Some bloggers have been trumpeting about this will replace the somewhat ailing Technorati, but while this list is definitely useful for those who are interested technology developments and news, it cannot replace the universal reach of Technorati’s ranking systems.  After all, Technorati tracks blogs on every topic, not just the ones in the techno-sphere, and although it doesn’t include non-blog sources, it generally does its job pretty well.  And anyways, there really isn’t any competition other than Google’s Blogsearch, and that only searches blogs – it doesn’t index, rank, or otherwise organize them.  Perhaps the reports of Technorati’s death have been greatly exaggerated.

Much of the other discussion has been about this list doesn’t discern what is a blog and what is not – but does it really matter what the source of a story is if it is viable and/or interesting?  It’s not like Techmeme’s Leaderboard purports to be a blog ranking system anyways, and really, perhaps it is time that popular blogs go head to head with traditional news sources in terms of respect, page views, and links.  And as bloggers gain increasing amoutns of credibility, do people really care if they are reading a blog or a news outlet as long as it has the latest scoop?

However, the Techmeme Leaderboard and the Technorati Top 100 are all about measuring the biggest players, they just do it in different ways (and Techmeme sticks to a single niche whereas Technorati’s based solely on the amount of backlinks – it doesn’t matter what language a blog is in or what it is about).  What would be more interesting, and potentially much more compelling to those who aren’t as into technology as the Techmeme crowd, would be a way of applying the Leaderboard concept to individual niches –  a foodie leaderboard, a football leaderboard, a fashion leaderboard, and so on.  Each subject could have it’s own Techmeme-style site, even, if there are enough dedicated bloggers.

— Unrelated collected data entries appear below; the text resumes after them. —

Lemma committed_vol_ok : vol_ok v'.
Proof using Hfs Hnew.
  pose proof (fk_vol _ Hfs) as Hok. destruct committed_rooted as (Hi & Hde & Hlr & _ & Hsn & Hme & Hdr & Hnow & _).
  pose proof (next_typed v v1 A W abuf sbuf iroot abno g ikids rs T Hok Hnew) as Hsu.
  pose proof (ni_tree _ _ _ _ _ _ _ _ _ _ _ _ Hnew) as (HA & _ & _ & Hd & _).
  destruct (dropped_maps_shape v A (vk_maps _ Hok)) as (Hb & Hr & Hb' & Hr').
  pose proof (vk_lists _ Hok) as [Lm _ Ld _ _ Ln]. pose proof (ni_fit _ _ _ _ _ _ _ _ _ _ _ _ Hnew) as H73.
  destruct committed_inodes as [Ei Ed]. split.
  - eapply super_frame; [..|exact Hsu]; unfold committed_vol; destruct (alloced_shape v1 A) as (? & ? & ? & ->); reflexivity.
  - pose proof (f_equal sb_snaps committed_super : v_snaps v' = v_snaps v1) as ->. rewrite Hsn. exact (vk_snaps _ Hok).
  - split; try done. apply Forall_replicate. by compute.
  - pose proof (vk_tables _ Hok) as Ht.
    assert (Hsub : all_blocks T ⊆ A) by (rewrite HA; set_solver).
    destruct (rooted_typed v (proj2 (su_nblocks _ (vk_super _ Hok))) A W g (v_inodes v) T (ni_fresh _ _ _ _ _ _ _ _ _ _ _ _ Hnew) Hd Hsub
      (tt_inodes_ok _ Ht) (tt_inodes_valid _ Ht)) as [Hty Hva].
    split; rewrite ?Ei, ?Ed, ?Hi, ?Hde; try done; try by destruct Ht.
    unfold rooted. rewrite length_zip_with, <-Hlr, (tt_inodes _ Ht). done.
  - assert (Hlists : v_drop v' = v_drop v1 ∧ v_now v' = v_now v1).
    { unfold committed_vol. destruct (alloced_shape v1 A) as (? & ? & ? & ->). done. }
    destruct Hlists as [E1 E2]. split.
    + change (v_meta v') with (A ++ drop (length A) (v_meta v1)). rewrite Hme. rewrite length_app, length_drop. unfold zlen in H73. lia.
    + change (v_nmeta v') with (zlen A). change MAX_META with 73. pose proof (zlen_nonneg A). lia.
    + by rewrite E1, Hdr.
    + done.
    + exact (ni_slen _ _ _ _ _ _ _ _ _ _ _ _ Hnew).
    + by rewrite E2, Hnow.
Qed.

Lemma committed_unrooted : map unrooted (used_inodes v') = map unrooted (used_inodes v).
Proof using Hnew.
  clear Hfs. destruct committed_rooted as (Hi & _ & Hlr & _). destruct committed_inodes as [Ei _]. rewrite Ei, Hi. by apply rooted_unrooted.
Qed.

Lemma committed_names : names_ok v'.
Proof using Hfs Hnew.
  destruct committed_rooted as (_ & Hde & _ & Hri & _). destruct committed_inodes as [_ Ed]. unfold names_ok.
  pose proof (f_equal sb_root_ino committed_super : v_root_ino v' = v_root_ino v1) as ->.
  pose proof (f_equal sb_next_ino committed_super : v_next_ino v' = v_next_ino v1) as ->. rewrite Ed, Hde, Hri.
  pose proof (ni_tree _ _ _ _ _ _ _ _ _ _ _ _ Hnew) as (_ & _ & Hv1 & _).
  replace (v_next_ino v1) with (v_next_ino v) by (by rewrite Hv1).
  eapply files_ok_perm; [|done|exact (fk_names _ Hfs)]. by rewrite committed_unrooted.
Qed.

Lemma committed_held b : occ b (A ++ all_data (used_inodes v')) ≤ refc_of v' b.
Proof using Hfs Hnew.
  rewrite (occ_perm b _ (A ++ all_data (used_inodes v))) by (f_equiv; apply all_data_perm; by rewrite committed_unrooted).
  unfold refc_of. change (v_refc v') with maps.2. pose proof (fk_vol _ Hfs) as Hok.
  apply dropped_enough; [exact (vk_maps _ Hok)|exact (proj2 (su_nblocks _ (vk_super _ Hok)))| |exact (fk_refs _ Hfs)].
  exact (ni_fresh _ _ _ _ _ _ _ _ _ _ _ _ Hnew).
Qed.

Another way to take the concept to the next level would be to make a localized version of Techmeme – when bloggers, journalists, photographers, videographers, and anyone else in a specific geographic region post something, link it on the front page.  The most prominent citizen journalists could be ranked on a leaderboard (because people seem to love to compete for rankings), and readers could subscribe to the RSS feeds for different categories.

Yes, this wouldn’t be easy to construct, but once the site was built and the content is seeded, it would be an invaluable service to the area’s residents.  It would even be possible to run ads from local businesses to help keep the site afloat, if necessary.  Do you have any ideas, business plans, or projects that would fit the bill?  Enter the Knight News Challenge at www.newschallenge.org.

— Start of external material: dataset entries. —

(* ===== verification/VibefsRename.v ===== *)
(** * vibefs: rename and the directory tree (src/crates/core/src/fs/vibefs/ops.rs)

    A rename moves one name of the map and replaces what it lands on.  Every file
    stays reachable from the root: [in_subtree] refuses the moves that would cut a
    directory off. *)

From stdpp Require Import base strings numbers gmap list sorting.
From S2P Require Import Prelude Bytes Crc Buf FsError Vibefs VibefsCommit VibefsOps VibefsLayout VibefsSort VibefsVol.
From S2P Require Import VibefsBlocks VibefsDisk VibefsTree VibefsInodeTree VibefsProtocol VibefsFiles VibefsMount VibefsImage VibefsDurable VibefsSpace.
From S2P Require Import VibefsNames.
Import VibefsOps.

Local Open Scope Z_scope.

Abbreviation Names := (gmap (Z * list Z) Z).

(** ** Paths to the root *)
Inductive climbs (N : Names) (root : Z) : Z → Prop :=
  | climbs_root : climbs N root root
  | climbs_up dir name x : N !! (dir, name) = Some x → climbs N root dir → climbs N root x.

(** [x] is [top] or lies below it. *)
Inductive under (N : Names) (top : Z) : Z → Prop :=
  | under_here : under N top top
  | under_up dir name x : N !! (dir, name) = Some x → under N top dir → under N top x.

(** Every file has one link and a path from the root. *)
Definition tree (v : Vol) : Prop :=
  ∀ r, r ∈ used_inodes v → i_nlink r = 1 ∧ climbs (names v) (v_root_ino v) (i_ino r).

Lemma climbs_mono (N N' : Names) root x : N ⊆ N' → climbs N root x → climbs N' root x.
Proof. intros Hs. induction 1 as [|dir name x Hn _ IH]; [constructor|]. eapply climbs_up; [|exact IH]. by eapply lookup_weaken. Qed.

Lemma climbs_delete (N : Names) root k x y :
  N !! k = Some x → (∀ sub, N !! (x, sub) = None) → climbs N root y → y ≠ x → climbs (delete k N) root y.
Proof.
  intros Hk Hno. induction 1 as [|dir name y Hn _ IH]; intros Hy; [constructor|]. apply (climbs_up _ _ dir name).
  - rewrite lookup_delete_ne; [done|]. intros ->. congruence.
  - apply IH. intros ->. by rewrite Hno in Hn.
Qed.

(** The entry [src] of [ino] moved to the free name [dst], in a directory that
    climbs without [src]. *)
Lemma climbs_move (N : Names) root src dd dn ino y :
  N !! src = Some ino → N !! (dd, dn) = None → climbs (delete src N) root dd → climbs N root y →
  climbs (<[(dd, dn) := ino]> (delete src N)) root y.
Proof.
  intros Hs Hd Hdd. assert (Hnew : climbs (<[(dd, dn) := ino]> (delete src N)) root ino).
  { apply (climbs_up _ _ dd dn); [by rewrite lookup_insert_eq|]. eapply climbs_mono; [|exact Hdd]. apply insert_subseteq.
    rewrite lookup_delete_ne; [done|congruence]. }
  induction 1 as [|dir name y Hn _ IH]; [constructor|]. destruct (decide ((dir, name) = src)) as [<-|Hne]; [by replace y with ino by congruence|].
  apply (climbs_up _ _ dir name); [|done]. rewrite lookup_insert_ne by congruence. by rewrite lookup_delete_ne.
Qed.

Want to read what others are saying about the Techmeme Leaderboard?  Check out Techcrunch, Read Write Web, Ben Metcalfe, Problogger Darren Rowse, Media Metamorphosis, and of course, there’s more on Techmeme’s homepage.

Posted in Blogging, Digital Media, General, Innovation, New Media, Technology, Web 2.0 | Tagged: , , , , , , , , | Leave a Comment »

The Future of the Hyperlocal Web

Posted by Jacqueline on September 30, 2007

Read Write Web’s founder and editor Richard McManus (a popular blog devoted to web technology news, reviews, and analysis) has recently posted about future web trends (here and here).  Many different concepts are included, such as the creation of the semantic web, the growth of the mobile web, and the rise of hyperlocal applications and content. 

The Knight Foundation’s News Challenge is clearly concerned with local journalism and how communities can take advantage of digital technology to deliver breaking news and information, so the hyperlocal trend is of particular interest here.

Here’s what Richard said about hyperlocalism:

“Hyperlocal: Sebastien Provencher forsees “the transformation of the web into an exciting hyperlocal tool.” He said that the combination of the social web, geo-tagging standards, GPS-enabled mobile devices, and the eventual arrival en masse of small merchants and online municipal governments “will forever change the way we see our city or our neighborhood.”

On the same theme, commenter #66, Jacqueline*, said that “local and hyperlocal content/news systems are going to blow up in the not-so-distant future; based on the whole citizen journalism trend (and things like iphones, twitter, and devices/apps that haven’t even been invented yet will make it possible for people to post breaking news literally as it happens).”

Some of the characteristics typically mentioned when the concept of the hyperlocal web is discussed include things like the ability to find information that relates to your locale quickly and easily, and that things like local websites foster a sense of belonging to a specific community (and when I use the word “community”, I’m referring to it in the geographic sense instead of it meaning a group of people with shared interests).  After all, the web has made it easier than ever to organize and share information, so using it to bring the inhabitants of various cities, towns, and villages makes perfect sense.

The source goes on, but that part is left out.